Öncelikle şunu hatırlatalım. Mahkeme süreçlerinin, yeniden oy sayımlarının filan sonuçlanması ardından Trump yerinde kalabilir. Bu durumda şimdiye dek engel olduğu Türkiye’ye S-400/CAATSA yaptırımlarına engel olmaya devam edeceğine dair bir garanti yok.
Öte yandan Biden’ın Türkiye’ye yaptırımlardan yana açıklamaları biliniyor. 1975’teki (afyon yasağı ve Kıbrıs nedeniyle) ABD silah ambargosunu öneren dört senatör arasında, o zaman çiçeği burnunda senatör Biden da bulunuyordu. 12 Eylül 1980 askeri darbesi öncesi Türkiye’ye dayatılan askeri talepleri Ankara’ya ileten ve darbe sonrası gerçekleşmesini sağlayan senatörler arasında da Biden vardı.
Dertler bitmeyecek, çünkü…
Barack Obama’nın başkan yardımcısı olarak önce başbakan, sonra cumhurbaşkanı olarak Erdoğan ile defalarca görüştü. Hatta 2011 sonunda Erdoğan ameliyatlıyken evinde gitti görüştü, Erdoğan’ın ameliyatı ardından ilk fotoğrafını dünya onun sayesinde gördü.
Özetle Türkiye’yi çok yakından tanıyan bir isim Biden. Ancak Türkiye’ye karşı önyargıları bulunsa da işi Türkiye’nin Batı’dan kopmasına, Rusya, Çin ve İran’a daha yakınlaşmasına neden olacak adımları atmaya götürmesi beklenmemeli. Neticede Biden kitabi anlamıyla bir devlet adamı. Taleplerini kim karşılıyorsa onunla çalılşacaktır. Nitekim Dışişleri Bakanı Mevlüt Çavuşoğplu da geçenlerde “Kim seçilirse onunla çalışacağız” diye malumu ilan etti.
Bununla birlikte Erdoğan’ın canını Trump’la yakınlığı nedeniyle de acıtmak isteyebilir. Bunu yaparken, tıpkı Almanya’nın yapmaya çalıştığı gibi, Türkiye ayrı, Erdoğan ayrı söylemini de kullanabilir. Ama neticede ABD çıkarları açısından Türkiye’de hukuk, demokrasi ve ekonominin kalitesinin yükselmesi bir önem taşımıyorsa, Biden’ın lafları da havada kalacaktır. Şimdi “Bi-den gelecek, dertler bitecek” umudu içinde olanlar da dünyanın heryerinde olduğu gibi Türkiye’de de hayal kırıklığına uğrayacaktır.

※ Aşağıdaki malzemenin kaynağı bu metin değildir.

Definition info_call (r : RegionsInfo) (c : region_call) : outcome E RegionsInfo :=
  match c with
  | CSet region => let! (r, _) := regions.SetRegion r region in Ret r
  | CDrop id => match regions.GetRegion r id with
                | Some region => regions.RemoveRegion r region
                | None => Ret r
                end
  end.
Definition info_run (cs : list region_call) : outcome E RegionsInfo :=
  let! r := regions.NewRegionsInfo in foldM info_call r cs.

Definition ref_call (l : list RegionInfo) (c : region_call) : list RegionInfo :=
  match c with
  | CSet region =>
    region :: List.filter (fun x => negb (GetID x =? GetID region) && negb (overlaps region x)) l
  | CDrop id => List.filter (fun x => negb (GetID x =? id)) l
  end.
Definition ref_run (cs : list region_call) : list RegionInfo := foldl ref_call [] cs.

(** Both hold the same regions. *)
Definition agree (r : RegionsInfo) (l : list RegionInfo) : Prop :=
  info_ok r /\ forall x, x ∈ regions (rs_tree r) <-> x ∈ l.

Lemma info_call_agree r l c :
  agree r l -> call_ok c -> exists r', info_call r c = Ret r' /\ agree r' (ref_call l c).
Proof.
  intros [Hok Hl] Hc. destruct c as [region|id]; cbn [info_call ref_call].
  - destruct (SetRegion_ok (E:=E) r region Hok Hc) as (r' & o & -> & Hok' & _ & Hl').
    exists r'. split; [done|]. split; [done|]. intros x.
    rewrite Hl', elem_of_cons, elem_filter, andb_true_iff, !negb_true_iff, Z.eqb_neq, Hl. done.
  - unfold regions.GetRegion, rmap.Get. destruct (rm_m (rs_regions r) !! id) as [region|] eqn:Hr.
    + apply (io_same r Hok) in Hr as [Hin Hid].
      destruct (RemoveRegion_ok (E:=E) r region Hok Hin) as (r' & -> & Hok' & Hl').
      exists r'. split; [done|]. split; [done|]. intros x. by rewrite Hl', !elem_filter, Hl, Hid.
    + exists r. split; [done|]. split; [done|]. intros x. rewrite elem_filter, Hl, negb_true_iff, Z.eqb_neq.
      split; [|by intros [? _]]. intros Hx. split; [done|]. intros Hid.
      assert (Hs : rm_m (rs_regions r) !! id = Some x) by (apply (io_same r Hok); by rewrite Hl). congruence.
Qed.

Lemma info_run_agree cs : Forall call_ok cs -> exists r, info_run cs = Ret r /\ agree r (ref_run cs).
Proof.
  intros Hcs. destruct (new_tree_ok (E:=E)) as (t & Ht & Hok & Hnil).
  unfold info_run, ref_run, regions.NewRegionsInfo. rewrite Ht.
  set (r0 := mkRegionsInfo _ _ _ _ _ _).
  assert (H0 : agree r0 []).
  { split; [|by intros x; cbn; rewrite Hnil].
    split; [done| |done|split; apply map_Forall_empty].
    intros id x. cbn. rewrite Hnil, lookup_empty, elem_of_nil. by split; [|intros [[] _]]. }
  revert H0. generalize r0 (@nil RegionInfo). clear r0 Ht Hok Hnil.
  induction Hcs as [|c cs Hc Hcs IH]; intros r l Ha; cbn; [by exists r|].
  destruct (info_call_agree r l c Ha Hc) as (r1 & -> & Ha1). by apply IH.
Qed.

(** When at most one element satisfies the test, [find] depends on the elements only. *)
Lemma find_unique (p : RegionInfo -> bool) l1 l2 :
  (forall x, x ∈ l1 <-> x ∈ l2) ->
  (forall x y, x ∈ l1 -> y ∈ l1 -> p x = true -> p y = true -> x = y) ->
  List.find p l1 = List.find p l2.
Proof.
  intros Hl Hu. destruct (List.find p l1) as [x|] eqn:H1; destruct (List.find p l2) as [y|] eqn:H2; [|..|done].
  - apply List.find_some in H1 as [Hx%list_elem_of_In Hpx]. apply List.find_some in H2 as [Hy%list_elem_of_In Hpy].
    f_equal. apply Hu; [done|by apply Hl|done..].
  - apply List.find_some in H1 as [Hx%list_elem_of_In Hpx]. apply Hl, list_elem_of_In in Hx.
    by rewrite (List.find_none _ _ H2 x Hx) in Hpx.
  - apply List.find_some in H2 as [Hx%list_elem_of_In Hpx]. apply Hl, list_elem_of_In in Hx.
    by rewrite (List.find_none _ _ H1 y Hx) in Hpx.
Qed.

Lemma GetRegion_agree r l id :
  agree r l -> regions.GetRegion r id = List.find (fun x => GetID x =? id) l.
Proof.
  intros [Hok Hl]. unfold regions.GetRegion, rmap.Get.
  destruct (List.find _ l) as [x|] eqn:Hf.
  - apply List.find_some in Hf as [Hx%list_elem_of_In Hid%Z.eqb_eq]. apply (io_same r Hok). by rewrite Hl.
  - destruct (rm_m (rs_regions r) !! id) as [x|] eqn:Hx; [|done].
    apply (io_same r Hok) in Hx as [Hx Hid]. rewrite Hl, list_elem_of_In in Hx.
    pose proof (List.find_none _ _ Hf x Hx) as Hn. cbn in Hn. apply Z.eqb_neq in Hn. done.
Qed.

Lemma SearchRegion_agree r l key :
  agree r l -> regions.SearchRegion (E:=E) r key = Ret (List.find (fun x => Contains x key) l).
Proof.
  intros Ha. pose proof Ha as [Hok Hl]. unfold regions.SearchRegion.
  rewrite search_spec by apply Hok. f_equal.
  rewrite (find_unique (fun x => Contains x key) (regions (rs_tree r)) l Hl).
  - destruct (List.find _ l) as [x|] eqn:Hf; [|done].
    apply List.find_some in Hf as [Hx%list_elem_of_In _]. unfold regions.GetRegion, rmap.Get.
    apply (io_same r Hok). by rewrite Hl.
  - intros x y Hx Hy. apply (contains_unique (regions (rs_tree r))); [apply Hok|done..].
Qed.
End History.

Section Scan.
Context {E : Type}.

Lemma info_lengths r : info_ok r -> regions.Length r = regions.TreeLength r.
Proof.
  intros Hok. unfold regions.Length, regions.TreeLength, rmap.Len, rtree.length, Len.
  rewrite (ok_length Less _ (to_bt _ (io_tree r Hok))). fold (regions (rs_tree r)).
  set (l := regions (rs_tree r)). pose proof (io_same r Hok) as Hs. fold l in Hs.
  assert (Hnd : base.NoDup ((map (fun x => (GetID x, x)) l).*1)).
  { rewrite <- list_fmap_compose. change (base.NoDup (map GetID l)).
    rewrite <- (filter_all (fun _ => true) l) by (by apply list.Forall_forall).
    eapply NoDup_ids; [exact Hs|]. apply sorted_NoDup, regions_ok_sorted, (io_tree r Hok). }
  assert (Hm : rm_m (rs_regions r) = list_to_map (map (fun x => (GetID x, x)) l)).
  { apply map_eq. intros id. apply option_eq. intros x. rewrite (Hs id x).
    rewrite <- elem_of_list_to_map, list_elem_of_fmap by done.
    split; [intros [Hx <-]; by exists x|intros (y & [= -> ->] & Hy); done]. }
  rewrite Hm, map_size_list_to_map by done. unfold len. by rewrite length_map.
Qed.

Dertler bir koşulda hafifler
Biden’ın gelmesi halinde dertlerin bitmesinin bir koşulu var.
ABD’deki Trump-Biden çatışması bir bakıma ABD’deki siyasi ve ekonomik güçlerin de bölünmüşlüğünü yansıtıyor. Eğer Biden kazanır ve Trumpizmi, Trump’ın kaba saba üslübu yerine güler yüzlü nazik bir üslupla sürdürürse o zaman çürük elma şekere bulanıp önümüze sürülmüş olacak.
Ancak Biden kazanır ve Biden’ı destekleyen siyasi ve ekonomik güç odakları hakikaten kapitalizmin restorasyonunu, pandemi dersleriyle yeniden yapılanmasını istiyorlarsa o zaman durum başka. O zaman Türkiye için de bir umut var demektir. Çünkü kapitalizm, Trump’la zirveye çıkan vahşi ve arsız çizgisini bir yana bırakma yoluna girerse Erdoğan da mevcut yapıyı bu şekilde sürdüremeyeceğini görecek tecrübeye sahip. Ekonomik yapının toparlanması, yatırımlara açık hale gelinip “orta gelir tuzağından” kurtulması için “orta demokrasi tuzağından” da kurtulması gerektiğini görmesi gerekecektir.
Ancak şu bir gerçek: Trump devam ederse bu ihtimal dahi yok.
ABD seçimlerin sonuçları kesinleştikten sonra tabloyu daha net görebileceğiz.